Un'automobile che afferma «consumo inferiore del 25% rispetto al modello X della concorrenza» deve provare il dato tramite test oggettivi (WLTP). Un operatore telefonico che pubblicizza «tariffe più convenienti di TIM» deve comparare piani equivalenti. Un prodotto biologico che afferma «certificazione UE maggiore di marchi noti» esemplifica il comma 6. Una scarpa sportiva che recita «rispetto ai competitor, +40% aderenza» viola il comma 1.c) se i dati non sono verificabili da consumatori medi.

Connessioni

L'articolo 22 si ricollega all'articolo 21 (elementi di valutazione) e all'articolo 19 (definizione di ingannevole). Rimanda implicitamente al diritto antitrust (abuso di posizione dominante, direttive UE sulla pubblicità comparativa). È collegato anche con il diritto dei marchi (D.Lgs. 30/2005) e con gli illeciti concorrenziali generali del Codice della Privacy. La Cassazione ha applicato più volte questa norma in materia di brevetti e innovazione tecnologica, distinguendo tra comparazione lecita e appropriazione indebita di reputazione.

Domande frequenti

Posso nella pubblicità comparativa non menzionare il nome del concorrente, ma farlo comunque riconoscibile?

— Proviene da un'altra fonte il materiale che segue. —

(** * NiMARE [Dataset]: a shallow embedding of [nimare/dataset/dataset.py]

    The development models the [Dataset] container of NiMARE: its
    constructor ([json.load] of a file), the data-requirement check
    [has_data], the retrieval method [get], the four [pass]-bodied query
    methods, and the pickle-based persistence pair [save] / [load].

    Python values are an inductive type, dictionaries are [gmap]s with string
    keys, raised exceptions are the [Raise] branch of a result type, the file
    system is an explicit store from paths to byte lists, and the three
    library modules the code calls ([json], [pickle], [gzip]) are the fields
    of the class [Libs]. *)

From Stdlib Require Import ZArith Ascii.
From Stdlib Require Strings.String Strings.Byte.
From stdpp Require Import base strings list gmap pretty.

#[local] Set Warnings "-register-all".

(** ** Python values and exceptions *)

(** The values [json.load] can produce.  A float is kept as its IEEE-754
    binary64 bit pattern; the code never computes with numbers. *)
Inductive pyval :=
  | VNone
  | VBool (b : bool)
  | VInt (n : Z)
  | VFloat (bits : Z)
  | VStr (s : string)
  | VList (l : list pyval)
  | VDict (m : gmap string pyval).

(** The exception classes that occur in the module and in the library calls
    it makes. *)
Inductive exc_class :=
  | Exception
  | IOError
  | EOFError
  | AttributeError
  | TypeError
  | ValueError
  | UnicodeDecodeError
  | UnpicklingError.

#[global] Instance exc_class_eq_dec : EqDecision exc_class.
Proof. solve_decision. Defined.

Record exn := Exn { exn_class : exc_class; exn_msg : string }.

(** Outcome of a call: a returned value or a raised exception. *)
Inductive result (A : Type) :=
  | Return (a : A)
  | Raise (e : exn).
Arguments Return {A} a.
Arguments Raise {A} e.

#[global] Instance result_ret : MRet result := fun A a => Return a.
#[global] Instance result_bind : MBind result := fun A B f r =>
  match r with
  | Return a => f a
  | Raise e => Raise e
  end.
#[global] Instance result_fmap : FMap result := fun A B f r =>
  match r with
  | Return a => Return (f a)
  | Raise e => Raise e
  end.

(** [try: body except cls: handler] *)
Definition try_except {A} (body : result A) (cls : exc_class)
    (handler : result A) : result A :=
  match body with
  | Return a => Return a
  | Raise e => if decide (exn_class e = cls) then handler else Raise e
  end.

(** [try: body except: handler] (a bare [except] catches every class) *)
Definition try_except_all {A} (body : result A) (handler : result A) : result A :=
  match body with
  | Return a => Return a
  | Raise _ => handler
  end.

(** [for x in xs: body x] where the body only has an effect by raising. *)
Fixpoint for_each {A} (xs : list A) (body : A → result unit) : result unit :=
  match xs with
  | [] => Return tt
  | x :: xs' => body x ≫= λ _, for_each xs' body
  end.

(** [[x for x in xs if cond x]] *)
Fixpoint comprehension_if {A} (xs : list A) (cond : A → result bool)
    : result (list A) :=
  match xs with
  | [] => Return []
  | x :: xs' =>
      b ← cond x;
      rest ← comprehension_if xs' cond;
      Return (if b : bool then x :: rest else rest)
  end.

(** [type(v).__name__], in the spelling of Python 3 *)
Definition type_name (v : pyval) : string :=
  match v with
  | VNone => "NoneType"
  | VBool _ => "bool"
  | VInt _ => "int"
  | VFloat _ => "float"
  | VStr _ => "str"
  | VList _ => "list"
  | VDict _ => "dict"
  end.

Definition no_attribute (v : pyval) (attr : string) : exn :=
  Exn AttributeError
      ("'" +:+ type_name v +:+ "' object has no attribute '" +:+ attr +:+ "'").

(** ** String methods *)

(** [s.startswith(p)] *)
Fixpoint startswith (s p : string) : bool :=
  match p, s with
  | EmptyString, _ => true
  | String _ _, EmptyString => false
  | String a p', String b s' => if decide (a = b) then startswith s' p' else false
  end.

(** [s[n:]] *)
Fixpoint string_drop (n : nat) (s : string) : string :=
  match n, s with
  | O, _ => s
  | S _, EmptyString => EmptyString
  | S n', String _ s' => string_drop n' s'
  end.

(** [s.endswith(suffix)] *)
Definition endswith (s suffix : string) : bool :=
  bool_decide (Strings.String.length suffix ≤ Strings.String.length s)
  && bool_decide
       (string_drop (Strings.String.length s - Strings.String.length suffix) s
        = suffix).

(** [s.split(sep)] for a non-empty separator: the scan goes left to right,
    [cur] is the piece being collected and [skip] counts the characters of a
    matched separator still to be passed over. *)
Fixpoint split_go (sep : string) (skip : nat) (cur : string) (s : string)
    : list string :=
  match s with
  | EmptyString => [cur]
  | String c s' =>
      match skip with
      | S k => split_go sep k cur s'
      | O =>
          if startswith s sep
          then cur :: split_go sep (Strings.String.length sep - 1) EmptyString s'
          else split_go sep 0 (cur +:+ String c EmptyString) s'
      end
  end.

Definition py_split (s sep : string) : list string :=
  split_go sep 0 EmptyString s.

(** [sep.join(pieces)] *)
Fixpoint py_join (sep : string) (pieces : list string) : string :=
  match pieces with
  | [] => EmptyString
  | [piece] => piece
  | piece :: rest => piece +:+ sep +:+ py_join sep rest
  end.

(** ** The [Dataset] class *)

(** An instance carries the single attribute [data]. *)
Record Dataset := { data : pyval }.

(** What a pickle stream can decode to: a [Dataset] instance or plain data. *)
Inductive pyobj :=
  | ODataset (d : Dataset)
  | OValue (v : pyval).

(** [isinstance(o, Dataset)] *)
Definition isinstance_Dataset (o : pyobj) : bool :=
  match o with
  | ODataset _ => true
  | OValue _ => false
  end.

(** [type(o)] as [format] writes it into a message (Python 3 spelling) *)
Definition type_repr (o : pyobj) : string :=
  match o with
  | ODataset _ => "<class 'nimare.dataset.dataset.Dataset'>"
  | OValue v => "<class '" +:+ type_name v +:+ "'>"
  end.

(** [obj.get(key, default)]: only a [dict] has the method among the values
    [json.load] yields. *)
Definition call_get (obj : pyval) (key : string) (dflt : pyval) : result pyval :=
  match obj with
  | VDict m => Return (default dflt (m !! key))
  | _ => Raise (no_attribute obj "get")
  end.

(** [Dataset.has_data] *)
Definition has_data (self : Dataset) (dat_str : string) : result pyval :=
  let dat_str := py_split dat_str " AND " in
  for_each dat_str (λ ds,
    try_except_all
      (call_get (data self) ds VNone ≫= λ _, Return tt)
      (Raise (Exn Exception "Nope")));;
  Return VNone.

(** An algorithm object, as far as [get] looks at it. *)
Record Algorithm := { req_data : string }.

No. L'articolo 22 comma 1 lettera d) veta la creazione di confusione. Se il consumatore riconosce il concorrente comunque (anche per il contesto, il colore del packaging, il logo simile), la norma è violata. La comparazione deve essere trasparente e leale.

Devo fornire le prove di ogni affermazione comparativa prima della pubblicità o posso fornirle dopo, se richiesto?

La responsabilità è dell'operatore pubblicitario. Tecnicamente, puoi fornire le prove dopo se richiesto, ma l'AGCM può sospendere la pubblicità in via d'urgenza (articolo 26, comma 3) e ordinare che la pubblicità sia corretta. È prudente prepararsi con documentazione verificabile prima della diffusione.

Se pubblico una comparazione con il prezzo, devo includere tutte le spese accessorie?

Sì, secondo il comma 1 lettera b): il confronto di prezzo deve essere su prezzo «intero», cioè tutti i costi di fornitura, commissioni, tasse applicabili. Omettere spese nascoste rende la comparazione ingannevole.

Posso comparare il mio prodotto con un prodotto storico o non più in commercio?

La norma non lo vieta esplicitamente, ma il comma 1 lettera b) richiede che i beni soddisfino gli stessi bisogni/obiettivi. Se il prodotto concorrente è obsoleto, la comparazione potrebbe non essere 'rappresentativa' (comma 1 lettera c), violando la norma per pertinenza.

Se offro uno sconto come parte della comparazione, quali informazioni devo comunicare obbligatoriamente?

Il comma 3 lo prescrive chiaramente: data inizio/fine dello sconto (o se dipende da disponibilità), in modo chiaro e non equivoco. Senza queste informazioni, la pubblicità comparativa è illecita e l'AGCM può vietarla e sanzionarti fino a 100.000 euro.